Look below for the line containing "let fracPart := to_u16"; from there, print each line exactly up to and including the line containing "tmpU32no2 ← shru absInLevel", and stop.

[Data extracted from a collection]
________________
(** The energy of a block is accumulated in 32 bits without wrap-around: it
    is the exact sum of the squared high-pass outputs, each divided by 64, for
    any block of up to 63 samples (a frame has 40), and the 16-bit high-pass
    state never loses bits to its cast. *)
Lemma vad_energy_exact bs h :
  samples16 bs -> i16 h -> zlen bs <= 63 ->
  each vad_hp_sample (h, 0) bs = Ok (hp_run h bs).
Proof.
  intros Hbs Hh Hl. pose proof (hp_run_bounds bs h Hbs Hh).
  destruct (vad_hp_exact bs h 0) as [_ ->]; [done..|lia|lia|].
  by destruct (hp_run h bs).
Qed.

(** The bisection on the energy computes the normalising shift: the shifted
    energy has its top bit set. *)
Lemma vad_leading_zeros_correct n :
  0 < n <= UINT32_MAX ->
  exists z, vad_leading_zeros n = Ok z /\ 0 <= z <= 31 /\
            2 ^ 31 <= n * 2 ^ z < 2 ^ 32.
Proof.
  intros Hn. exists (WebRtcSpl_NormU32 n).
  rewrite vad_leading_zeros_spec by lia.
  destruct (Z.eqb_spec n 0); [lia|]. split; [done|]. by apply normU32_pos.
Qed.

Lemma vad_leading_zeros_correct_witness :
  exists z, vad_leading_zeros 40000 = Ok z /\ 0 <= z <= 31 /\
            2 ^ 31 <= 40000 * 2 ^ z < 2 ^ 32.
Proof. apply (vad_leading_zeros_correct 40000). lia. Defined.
________________
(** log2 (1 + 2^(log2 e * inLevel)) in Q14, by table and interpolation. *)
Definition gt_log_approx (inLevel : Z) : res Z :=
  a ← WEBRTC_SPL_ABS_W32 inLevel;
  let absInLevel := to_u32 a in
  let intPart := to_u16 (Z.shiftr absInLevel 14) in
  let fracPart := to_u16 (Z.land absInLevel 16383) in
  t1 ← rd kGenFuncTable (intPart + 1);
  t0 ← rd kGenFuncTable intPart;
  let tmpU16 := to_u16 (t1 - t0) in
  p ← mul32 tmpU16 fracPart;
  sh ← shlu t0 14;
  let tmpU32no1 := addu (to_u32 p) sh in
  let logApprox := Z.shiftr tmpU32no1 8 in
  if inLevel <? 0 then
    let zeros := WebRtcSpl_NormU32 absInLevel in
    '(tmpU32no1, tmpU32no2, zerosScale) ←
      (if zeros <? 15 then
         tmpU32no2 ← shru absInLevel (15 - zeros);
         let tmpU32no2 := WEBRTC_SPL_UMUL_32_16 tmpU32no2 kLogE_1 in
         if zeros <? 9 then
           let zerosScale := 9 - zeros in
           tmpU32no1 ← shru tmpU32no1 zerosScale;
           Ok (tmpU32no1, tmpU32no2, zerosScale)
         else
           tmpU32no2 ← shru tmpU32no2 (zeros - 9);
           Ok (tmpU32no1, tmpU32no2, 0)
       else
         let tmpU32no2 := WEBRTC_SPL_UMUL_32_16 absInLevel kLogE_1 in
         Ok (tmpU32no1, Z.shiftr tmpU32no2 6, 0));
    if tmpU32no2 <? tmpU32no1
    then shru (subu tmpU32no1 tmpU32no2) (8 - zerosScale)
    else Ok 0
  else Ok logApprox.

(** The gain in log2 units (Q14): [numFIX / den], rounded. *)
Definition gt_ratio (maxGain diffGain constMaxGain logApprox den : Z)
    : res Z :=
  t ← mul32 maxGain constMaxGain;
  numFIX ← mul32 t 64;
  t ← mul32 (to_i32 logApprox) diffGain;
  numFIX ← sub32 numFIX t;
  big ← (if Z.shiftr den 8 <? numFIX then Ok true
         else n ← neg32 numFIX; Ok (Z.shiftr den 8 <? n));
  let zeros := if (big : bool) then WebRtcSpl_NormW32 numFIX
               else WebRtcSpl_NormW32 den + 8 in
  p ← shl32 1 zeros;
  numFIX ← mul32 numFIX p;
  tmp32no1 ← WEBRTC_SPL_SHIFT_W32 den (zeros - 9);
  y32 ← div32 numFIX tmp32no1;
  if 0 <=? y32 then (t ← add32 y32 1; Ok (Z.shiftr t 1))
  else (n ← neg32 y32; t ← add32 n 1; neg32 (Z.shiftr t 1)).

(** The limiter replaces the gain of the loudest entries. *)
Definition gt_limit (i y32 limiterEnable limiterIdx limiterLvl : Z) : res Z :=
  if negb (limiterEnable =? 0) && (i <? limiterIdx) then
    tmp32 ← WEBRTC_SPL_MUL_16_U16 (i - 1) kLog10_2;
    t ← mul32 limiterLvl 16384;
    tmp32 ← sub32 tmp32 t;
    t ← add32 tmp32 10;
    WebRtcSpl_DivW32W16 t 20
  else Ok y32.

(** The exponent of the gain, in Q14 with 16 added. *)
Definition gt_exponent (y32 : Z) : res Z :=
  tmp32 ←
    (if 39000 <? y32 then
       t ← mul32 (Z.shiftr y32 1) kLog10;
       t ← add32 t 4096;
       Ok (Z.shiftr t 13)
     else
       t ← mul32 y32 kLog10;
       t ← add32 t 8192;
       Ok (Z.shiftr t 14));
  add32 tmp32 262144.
________________
Task answer:
  let fracPart := to_u16 (Z.land absInLevel 16383) in
  t1 ← rd kGenFuncTable (intPart + 1);
  t0 ← rd kGenFuncTable intPart;
  let tmpU16 := to_u16 (t1 - t0) in
  p ← mul32 tmpU16 fracPart;
  sh ← shlu t0 14;
  let tmpU32no1 := addu (to_u32 p) sh in
  let logApprox := Z.shiftr tmpU32no1 8 in
  if inLevel <? 0 then
    let zeros := WebRtcSpl_NormU32 absInLevel in
    '(tmpU32no1, tmpU32no2, zerosScale) ←
      (if zeros <? 15 then
         tmpU32no2 ← shru absInLevel (15 - zeros);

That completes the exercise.